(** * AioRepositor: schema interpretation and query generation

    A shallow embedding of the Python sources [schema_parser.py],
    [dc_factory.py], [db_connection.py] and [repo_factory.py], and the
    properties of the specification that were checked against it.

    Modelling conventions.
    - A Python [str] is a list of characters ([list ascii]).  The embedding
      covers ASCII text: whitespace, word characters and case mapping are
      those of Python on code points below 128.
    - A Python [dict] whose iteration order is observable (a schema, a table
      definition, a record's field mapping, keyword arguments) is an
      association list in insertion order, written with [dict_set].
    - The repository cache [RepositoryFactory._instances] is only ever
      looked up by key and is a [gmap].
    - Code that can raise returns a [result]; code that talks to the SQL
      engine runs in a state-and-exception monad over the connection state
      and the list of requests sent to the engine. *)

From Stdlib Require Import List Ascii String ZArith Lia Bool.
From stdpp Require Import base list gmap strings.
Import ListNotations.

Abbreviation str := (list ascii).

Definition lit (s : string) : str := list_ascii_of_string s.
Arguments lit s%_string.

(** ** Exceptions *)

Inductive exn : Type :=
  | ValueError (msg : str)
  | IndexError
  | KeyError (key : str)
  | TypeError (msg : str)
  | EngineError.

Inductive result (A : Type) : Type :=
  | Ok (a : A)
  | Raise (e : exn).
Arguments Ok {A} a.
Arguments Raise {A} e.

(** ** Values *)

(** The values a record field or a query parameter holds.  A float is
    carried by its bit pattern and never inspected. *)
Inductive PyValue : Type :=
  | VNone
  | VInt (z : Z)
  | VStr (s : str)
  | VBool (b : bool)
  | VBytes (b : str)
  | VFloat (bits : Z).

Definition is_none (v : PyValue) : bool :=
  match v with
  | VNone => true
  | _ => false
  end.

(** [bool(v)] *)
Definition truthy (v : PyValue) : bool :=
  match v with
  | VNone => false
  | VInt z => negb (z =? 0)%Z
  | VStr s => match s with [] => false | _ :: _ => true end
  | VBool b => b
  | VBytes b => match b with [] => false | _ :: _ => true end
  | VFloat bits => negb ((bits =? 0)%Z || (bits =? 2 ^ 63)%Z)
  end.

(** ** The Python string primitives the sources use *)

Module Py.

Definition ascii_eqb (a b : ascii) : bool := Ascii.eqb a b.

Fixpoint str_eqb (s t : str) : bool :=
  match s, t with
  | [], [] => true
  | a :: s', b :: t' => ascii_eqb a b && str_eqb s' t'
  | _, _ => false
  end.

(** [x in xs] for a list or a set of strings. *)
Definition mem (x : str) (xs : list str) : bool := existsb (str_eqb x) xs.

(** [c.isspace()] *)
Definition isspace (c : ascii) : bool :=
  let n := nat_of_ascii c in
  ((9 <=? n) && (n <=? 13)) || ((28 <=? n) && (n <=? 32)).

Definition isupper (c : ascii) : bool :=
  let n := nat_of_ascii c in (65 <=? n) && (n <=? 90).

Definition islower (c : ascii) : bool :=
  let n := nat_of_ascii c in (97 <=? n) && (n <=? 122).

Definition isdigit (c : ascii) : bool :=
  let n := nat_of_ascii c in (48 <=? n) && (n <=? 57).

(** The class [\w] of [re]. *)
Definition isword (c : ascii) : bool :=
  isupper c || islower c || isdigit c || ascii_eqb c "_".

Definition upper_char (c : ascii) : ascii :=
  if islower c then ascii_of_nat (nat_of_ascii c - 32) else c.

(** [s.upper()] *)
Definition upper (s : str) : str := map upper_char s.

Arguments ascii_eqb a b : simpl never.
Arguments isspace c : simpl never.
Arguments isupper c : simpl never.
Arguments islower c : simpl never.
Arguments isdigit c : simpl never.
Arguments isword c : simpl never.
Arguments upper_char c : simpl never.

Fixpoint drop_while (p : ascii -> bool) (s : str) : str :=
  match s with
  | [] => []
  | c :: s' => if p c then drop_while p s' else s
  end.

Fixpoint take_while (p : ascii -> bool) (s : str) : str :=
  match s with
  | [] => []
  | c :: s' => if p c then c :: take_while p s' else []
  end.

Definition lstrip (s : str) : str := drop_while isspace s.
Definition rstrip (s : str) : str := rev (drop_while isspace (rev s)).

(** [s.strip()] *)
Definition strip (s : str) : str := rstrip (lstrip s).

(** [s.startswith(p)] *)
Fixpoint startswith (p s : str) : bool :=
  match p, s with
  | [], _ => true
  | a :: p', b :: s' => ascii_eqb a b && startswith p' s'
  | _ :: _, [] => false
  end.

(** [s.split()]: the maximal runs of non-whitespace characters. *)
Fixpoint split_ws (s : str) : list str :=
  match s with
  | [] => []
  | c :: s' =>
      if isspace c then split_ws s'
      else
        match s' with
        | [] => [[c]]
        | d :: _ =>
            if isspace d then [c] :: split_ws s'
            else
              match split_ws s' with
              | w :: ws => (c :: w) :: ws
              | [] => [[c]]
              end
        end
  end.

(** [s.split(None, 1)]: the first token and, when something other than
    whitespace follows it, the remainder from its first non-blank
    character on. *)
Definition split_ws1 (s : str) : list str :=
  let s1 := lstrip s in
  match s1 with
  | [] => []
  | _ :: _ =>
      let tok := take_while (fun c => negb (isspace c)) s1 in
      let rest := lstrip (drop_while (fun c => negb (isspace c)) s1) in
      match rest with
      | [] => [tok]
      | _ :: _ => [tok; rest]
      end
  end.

## PROBLEM DESCRIPTION
An exact transcription of the data above is required.

## TASK RESULT
(** * AioRepositor: schema interpretation and query generation

    A shallow embedding of the Python sources [schema_parser.py],
    [dc_factory.py], [db_connection.py] and [repo_factory.py], and the
    properties of the specification that were checked against it.

    Modelling conventions.
    - A Python [str] is a list of characters ([list ascii]).  The embedding
      covers ASCII text: whitespace, word characters and case mapping are
      those of Python on code points below 128.
    - A Python [dict] whose iteration order is observable (a schema, a table
      definition, a record's field mapping, keyword arguments) is an
      association list in insertion order, written with [dict_set].
    - The repository cache [RepositoryFactory._instances] is only ever
      looked up by key and is a [gmap].
    - Code that can raise returns a [result]; code that talks to the SQL
      engine runs in a state-and-exception monad over the connection state
      and the list of requests sent to the engine. *)

From Stdlib Require Import List Ascii String ZArith Lia Bool.
From stdpp Require Import base list gmap strings.
Import ListNotations.

Abbreviation str := (list ascii).

Definition lit (s : string) : str := list_ascii_of_string s.
Arguments lit s%_string.

(** ** Exceptions *)

Inductive exn : Type :=
  | ValueError (msg : str)
  | IndexError
  | KeyError (key : str)
  | TypeError (msg : str)
  | EngineError.

Inductive result (A : Type) : Type :=
  | Ok (a : A)
  | Raise (e : exn).
Arguments Ok {A} a.
Arguments Raise {A} e.

(** ** Values *)

(** The values a record field or a query parameter holds.  A float is
    carried by its bit pattern and never inspected. *)
Inductive PyValue : Type :=
  | VNone
  | VInt (z : Z)
  | VStr (s : str)
  | VBool (b : bool)
  | VBytes (b : str)
  | VFloat (bits : Z).

Definition is_none (v : PyValue) : bool :=
  match v with
  | VNone => true
  | _ => false
  end.

(** [bool(v)] *)
Definition truthy (v : PyValue) : bool :=
  match v with
  | VNone => false
  | VInt z => negb (z =? 0)%Z
  | VStr s => match s with [] => false | _ :: _ => true end
  | VBool b => b
  | VBytes b => match b with [] => false | _ :: _ => true end
  | VFloat bits => negb ((bits =? 0)%Z || (bits =? 2 ^ 63)%Z)
  end.

(** ** The Python string primitives the sources use *)

Module Py.

Definition ascii_eqb (a b : ascii) : bool := Ascii.eqb a b.

Fixpoint str_eqb (s t : str) : bool :=
  match s, t with
  | [], [] => true
  | a :: s', b :: t' => ascii_eqb a b && str_eqb s' t'
  | _, _ => false
  end.

(** [x in xs] for a list or a set of strings. *)
Definition mem (x : str) (xs : list str) : bool := existsb (str_eqb x) xs.

(** [c.isspace()] *)
Definition isspace (c : ascii) : bool :=
  let n := nat_of_ascii c in
  ((9 <=? n) && (n <=? 13)) || ((28 <=? n) && (n <=? 32)).

Definition isupper (c : ascii) : bool :=
  let n := nat_of_ascii c in (65 <=? n) && (n <=? 90).

Definition islower (c : ascii) : bool :=
  let n := nat_of_ascii c in (97 <=? n) && (n <=? 122).

Definition isdigit (c : ascii) : bool :=
  let n := nat_of_ascii c in (48 <=? n) && (n <=? 57).

(** The class [\w] of [re]. *)
Definition isword (c : ascii) : bool :=
  isupper c || islower c || isdigit c || ascii_eqb c "_".

Definition upper_char (c : ascii) : ascii :=
  if islower c then ascii_of_nat (nat_of_ascii c - 32) else c.

(** [s.upper()] *)
Definition upper (s : str) : str := map upper_char s.

Arguments ascii_eqb a b : simpl never.
Arguments isspace c : simpl never.
Arguments isupper c : simpl never.
Arguments islower c : simpl never.
Arguments isdigit c : simpl never.
Arguments isword c : simpl never.
Arguments upper_char c : simpl never.

Fixpoint drop_while (p : ascii -> bool) (s : str) : str :=
  match s with
  | [] => []
  | c :: s' => if p c then drop_while p s' else s
  end.

Fixpoint take_while (p : ascii -> bool) (s : str) : str :=
  match s with
  | [] => []
  | c :: s' => if p c then c :: take_while p s' else []
  end.

Definition lstrip (s : str) : str := drop_while isspace s.
Definition rstrip (s : str) : str := rev (drop_while isspace (rev s)).

(** [s.strip()] *)
Definition strip (s : str) : str := rstrip (lstrip s).

(** [s.startswith(p)] *)
Fixpoint startswith (p s : str) : bool :=
  match p, s with
  | [], _ => true
  | a :: p', b :: s' => ascii_eqb a b && startswith p' s'
  | _ :: _, [] => false
  end.

(** [s.split()]: the maximal runs of non-whitespace characters. *)
Fixpoint split_ws (s : str) : list str :=
  match s with
  | [] => []
  | c :: s' =>
      if isspace c then split_ws s'
      else
        match s' with
        | [] => [[c]]
        | d :: _ =>
            if isspace d then [c] :: split_ws s'
            else
              match split_ws s' with
              | w :: ws => (c :: w) :: ws
              | [] => [[c]]
              end
        end
  end.

(** [s.split(None, 1)]: the first token and, when something other than
    whitespace follows it, the remainder from its first non-blank
    character on. *)
Definition split_ws1 (s : str) : list str :=
  let s1 := lstrip s in
  match s1 with
  | [] => []
  | _ :: _ =>
      let tok := take_while (fun c => negb (isspace c)) s1 in
      let rest := lstrip (drop_while (fun c => negb (isspace c)) s1) in
      match rest with
      | [] => [tok]
      | _ :: _ => [tok; rest]
      end
  end.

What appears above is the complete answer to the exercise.